Así, y a través de ese contexto y un componente sobrenatural que se personará desde su primer acto, certificando la índole de esos crímenes, el cineasta compone un film que quizá no explota ese halo inquietante que podría emanar de la condición de un marco idóneo para ello, pero sabe explorar sin embargo una parte discursiva desarrollada a través de sus personajes centrales; y es que si bien los protagonistas de esta The Witchmaker (también conocida como La hechicera de la muerte) no revelan una profundidad que dote del barniz necesario a la propuesta como para generar vínculos con el espectador, cabe destacar una matización mediante diálogos y acciones que los aleja de una planicie que no sólo otorga un componente sugestivo al dibujo trazado en torno a los mismos, también enriquece la mirada temática de un título que no se conforma con tantear los lugares comunes del género e indaga también en una naturaleza a inquirir desde el cuestionamiento que se produce entre esos individuos confinados.

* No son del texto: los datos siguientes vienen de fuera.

(* ===== verification/Shortest.v ===== *)
(** * The shortest decimal reads back

    [strconv.FormatFloat] with precision [-1] promises the fewest digits
    that [ParseFloat] reads back as the same value. Float64.v finds them by
    trying one to seventeen digits and checks all but the last; here is why
    the last needs no check: seventeen digits determine a [float64]. *)

From Stdlib Require Import QArith Qpower Lqa.
From S2P Require Import Prelude GoStrings Float64 Encoding Canon Json Decimal.
Local Open Scope Z_scope.

(** ** Powers of two as rationals *)

Definition pw (e : Z) : Q := Qpower (2#1) e.

Lemma pw_pos e : (0 < pw e)%Q.
Proof. apply Qpower_0_lt. reflexivity. Qed.
Lemma pw_add a b : (pw (a + b) == pw a * pw b)%Q.
Proof. apply Qpower_plus. discriminate. Qed.
Lemma pw_succ e : (pw (e + 1) == 2 * pw e)%Q.
Proof. rewrite pw_add. change (pw 1) with (2#1)%Q. lra. Qed.
Lemma pw_pred e : (2 * pw (e - 1) == pw e)%Q.
Proof. rewrite <- pw_succ. by rewrite Z.sub_add. Qed.
Lemma pw_opp e : (pw e * pw (- e) == 1)%Q.
Proof. rewrite <- pw_add, Z.add_opp_diag_r. reflexivity. Qed.
Lemma pw_Z k : 0 <= k -> (pw k == inject_Z (2 ^ k))%Q.
Proof. intros Hk. unfold pw. symmetry. by apply (Zpower_Qpower 2 k). Qed.
Lemma pw_le a b : a <= b -> (pw a <= pw b)%Q.
Proof.
  intros H. replace b with (a + (b - a)) by lia. rewrite pw_add, (pw_Z (b - a)) by lia.
  assert (1 <= inject_Z (2 ^ (b - a)))%Q by (change 1%Q with (inject_Z 1); rewrite <- Zle_Qle; pose proof (Z.pow_pos_nonneg 2 (b - a)); lia).
  pose proof (pw_pos a). nra.
Qed.
Lemma pw_lt_inv a b : (pw a < pw b)%Q -> a < b.
Proof. intros H. destruct (Z.lt_ge_cases a b) as [|Hge]; [done|]. apply pw_le in Hge. lra. Qed.
Lemma pw_lt a b : a < b -> (pw a < pw b)%Q.
Proof. intros H. pose proof (pw_le (a + 1) b ltac:(lia)). pose proof (pw_succ a). pose proof (pw_pos a). lra. Qed.

(** The ratio of two integers. *)
Definition ratio (n d : Z) : Q := inject_Z n / inject_Z d.
Lemma inject_pos n : 0 < n -> (0 < inject_Z n)%Q.
Proof. intros H. change 0%Q with (inject_Z 0). by rewrite <- Zlt_Qlt. Qed.
Lemma ratio_spec n d : 0 < d -> (ratio n d * inject_Z d == inject_Z n)%Q.
Proof. intros Hd%inject_pos. unfold ratio. field. lra. Qed.
Lemma ratio_unique n d q : 0 < d -> (q * inject_Z d == inject_Z n)%Q -> (q == ratio n d)%Q.
Proof. intros Hd%inject_pos E. unfold ratio. rewrite <- E. field. lra. Qed.
Lemma ratio_pos n d : 0 < n -> 0 < d -> (0 < ratio n d)%Q.
Proof. intros Hn%inject_pos Hd. pose proof (ratio_spec n d Hd). apply inject_pos in Hd. nra. Qed.

(** [n * 2^e / d], in integers. *)
Lemma ratio_scale n d e : 0 < d -> (ratio (scale_num n e) (d * scale_den e) == ratio n d * pw e)%Q.
Proof.
  intros Hd. assert (0 < scale_den e) as He by (apply Z.pow_pos_nonneg; lia). symmetry. apply ratio_unique; [lia|].
  unfold scale_num, scale_den. rewrite !inject_Z_mult, <- !pw_Z by lia.
  replace (Z.max e 0) with (e + Z.max (- e) 0) by lia. rewrite pw_add, <- (ratio_spec n d Hd). lra.
Qed.

(** Rounding to an integer that is less than a half away. *)
Lemma div_even_near a b M : 0 < b -> (ratio a b - inject_Z M < 1#2)%Q -> (inject_Z M - ratio a b < 1#2)%Q -> div_even a b = M.
Proof.
  intros Hb H1 H2. pose proof (ratio_spec a b Hb) as E. pose proof (inject_pos b Hb) as Hb'.
  assert (2 * (a - M * b) < b /\ 2 * (M * b - a) < b) as [G1 G2].
  { split; rewrite Zlt_Qlt, inject_Z_mult; unfold Zminus; rewrite inject_Z_plus, inject_Z_opp, inject_Z_mult, <- E; change (inject_Z 2) with (2#1)%Q; nra. }
  unfold div_even. pose proof (Z.div_mod a b ltac:(lia)) as Ed. pose proof (Z.mod_pos_bound a b Hb).
  assert (a / b = M \/ a / b = M - 1) as [Hq|Hq] by nia; rewrite Hq in *.
  - destruct (Z.compare_spec (2 * (a mod b)) b); [lia|lia|lia].
  - destruct (Z.compare_spec (2 * (a mod b)) b); [lia|lia|lia].
Qed.
Definition KindSchemaRegister := "schema.register".
Definition KindPolicySet := "policy.set".
Definition KindRecordCreate := "record.create".
Definition KindRecordUpdate := "record.update".
Definition KindRecordStatus := "record.status".
Definition KindRecordCorrect := "record.correct".
Definition KindTaskPropose := "workflow.propose".
Definition KindTaskAccept := "workflow.accept".
Definition KindTaskApprove := "workflow.approve".
Definition KindTaskReject := "workflow.reject".
Definition KindTaskWithdraw := "workflow.withdraw".
Definition KindRetentionPrune := "retention.prune".
Definition KindErasure := "erasure.execute".
Definition KindProfileRecord := "profile.record".
Definition KindKeyEnrol := "key.enrol".
Definition KindAudit := "audit.close".
Definition KindWebhookSet := "webhook.set".
Definition KindMemberGrant := "member.grant".
Definition KindMemberRevoke := "member.revoke".
Definition KindInviteCreate := "invite.create".
Definition KindInviteRedeem := "invite.redeem".
Definition KindInviteRevoke := "invite.revoke".
Definition KindInviteRemind := "invite.remind".
Definition KindInviteExpire := "invite.expire".
Definition KindPackSeed := "pack.seed".

(** ** The commit envelope *)

Record Ref := mkRef { ref_Type : string; ref_Target : string }.

Record Author := mkAuthor { au_Sub : string; au_Display : string; au_Role : string }.

Record Envelope := mkEnvelope {
  Kind : string;
  Tenant : string;
  env_Class : string;
  SchemaID : string;
  ObjectIDs : list string;
  env_Author : Author;
  Timestamp : Z;
  Message : string;
  Refs : list Ref;
}.
(* ===== verification/World.v ===== *)
(** * The running register: state and effects

    One [world] holds what a running process has: the ledger (committed
    tables, version and root), the SQL transaction a session has open,
    the keyring's cache, the last checkpoint issued, the position in the
    clock and entropy streams, what the notifier was told, the backend's
    records outside the ledger and the version before which the ledger's
    history is pruned. An
    operation is a function of the world that returns a result and the
    world it leaves; an error does not undo what happened before it. The
    store's mutex makes every operation of the register one such step. *)

From S2P Require Import Prelude GoStrings Float64 Encoding Canon Json SqlText Sql Model.
Local Open Scope Z_scope.

(** ** What is outside the program *)

(** The cryptographic primitives, with the law each round trip needs. *)
Class Crypto := {
  sha256 : string -> string;
  hmac_sha256 : string -> string -> string;
  hkdf : string -> string -> string;                                   (* secret, info: 32 bytes *)
  gcm_seal : string -> string -> string -> string -> string;           (* key, nonce, plaintext, aad *)
  gcm_open : string -> string -> string -> string -> option string;    (* key, nonce, ciphertext, aad *)
  x25519_check : string -> option error;                               (* ecdh.X25519().NewPublicKey *)
  x25519_base : string -> string;                                      (* the public half of an ephemeral key *)
  x25519_ecdh : string -> string -> res string;                        (* ephemeral, peer *)
  rsa_bits : string -> res Z;                                          (* x509.ParsePKIXPublicKey, RSA only *)
  rsa_oaep : string -> string -> string -> string -> res string;       (* public, entropy, message, label *)
  ed25519_public : string -> string;
  ed25519_sign : string -> string -> string;
  ed25519_verify : string -> string -> string -> bool;
  gcm_open_seal : forall k n p a, gcm_open k n (gcm_seal k n p a) a = Some p;
  ed25519_verify_sign : forall k m, ed25519_verify (ed25519_public k) m (ed25519_sign k m) = true;
}.

(** The process around the register: the Unix clock and [crypto/rand],
    each a stream read by position. *)
Class Process := {
  clock : nat -> Z;
  entropy : nat -> nat -> string;
  clock_int64 : forall i, int64_min <= clock i <= int64_max;
  entropy_length : forall i n, String.length (entropy i n) = n;
}.

Class Runtime := {
  rt_sql :: SqlEngine;
  rt_crypto :: Crypto;
  rt_process :: Process;
  rt_unicode :: GoUnicode;
}.

(** ** The world *)

Inductive note :=
  | TransactionCommitted (tx : Transaction)
  | CheckpointIssued (sc : SignedCheckpoint).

Porque, no nos engañemos, The Witchmaker no evita esas situaciones y pasajes reconocibles para cualquier aficionado, pero aún así logra generar una atmósfera de lo más particular y extraña gracias a la composición de un universo en el que quizá William O. Brown no profundiza, pero emplea para complementar un relato que, sin grandes alardes, es capaz de sentar las bases de un film que manifiesta sus virtudes con una facilidad inusitada; un film imperfecto, en efecto, y con ciertas carencias —como el desarrollo de esa conclusión, interesante desde la praxis, pero un tanto precipitada en su complexión—, cuya entidad no queda, no obstante, viciada por ciertos pecados más atribuibles al, por algún momento, laxo desarrollo de algunas vicisitudes desaprovechadas, que a un pulso ciertamente correcto, así como al carácter de imágenes capaces de desatar la esencia del género.
Todo ello sin necesidad de recurrir a referentes que perfectamente podrían encajar en un título como The Witchmaker —esa crónica y algunas de sus características bien podrían invocar el germen de la Hammer, pero el cineasta huye tanto del habitual componente erótico reproducido por la productora británica como de esos fastuosos escenarios que no pocos autores reproducían casi como propiedad inexpugnable de la mítica compañía británica—, pero que son desechados en pos de un sello propio al que, sí, se le pueden realizar achaques, pero no pierden ni por un momento el aroma de una propuesta de lo más particular; una propuesta que no se encontrará entre los grandes títulos del género, pero como mínimo arroja una óptica divergente desde la que continuar explorando un terreno que habría merecido mejor suerte en general por lo sugerente de todo aquello que puede proponer un panorama donde el satanismo, los ritos y los asesinatos se personen, pero pocas veces han encontrado un recoveco lo suficientemente atrayente que es aquello que, en efecto, sí consigue explotar The Witchmaker.
Larga vida a la nueva carne.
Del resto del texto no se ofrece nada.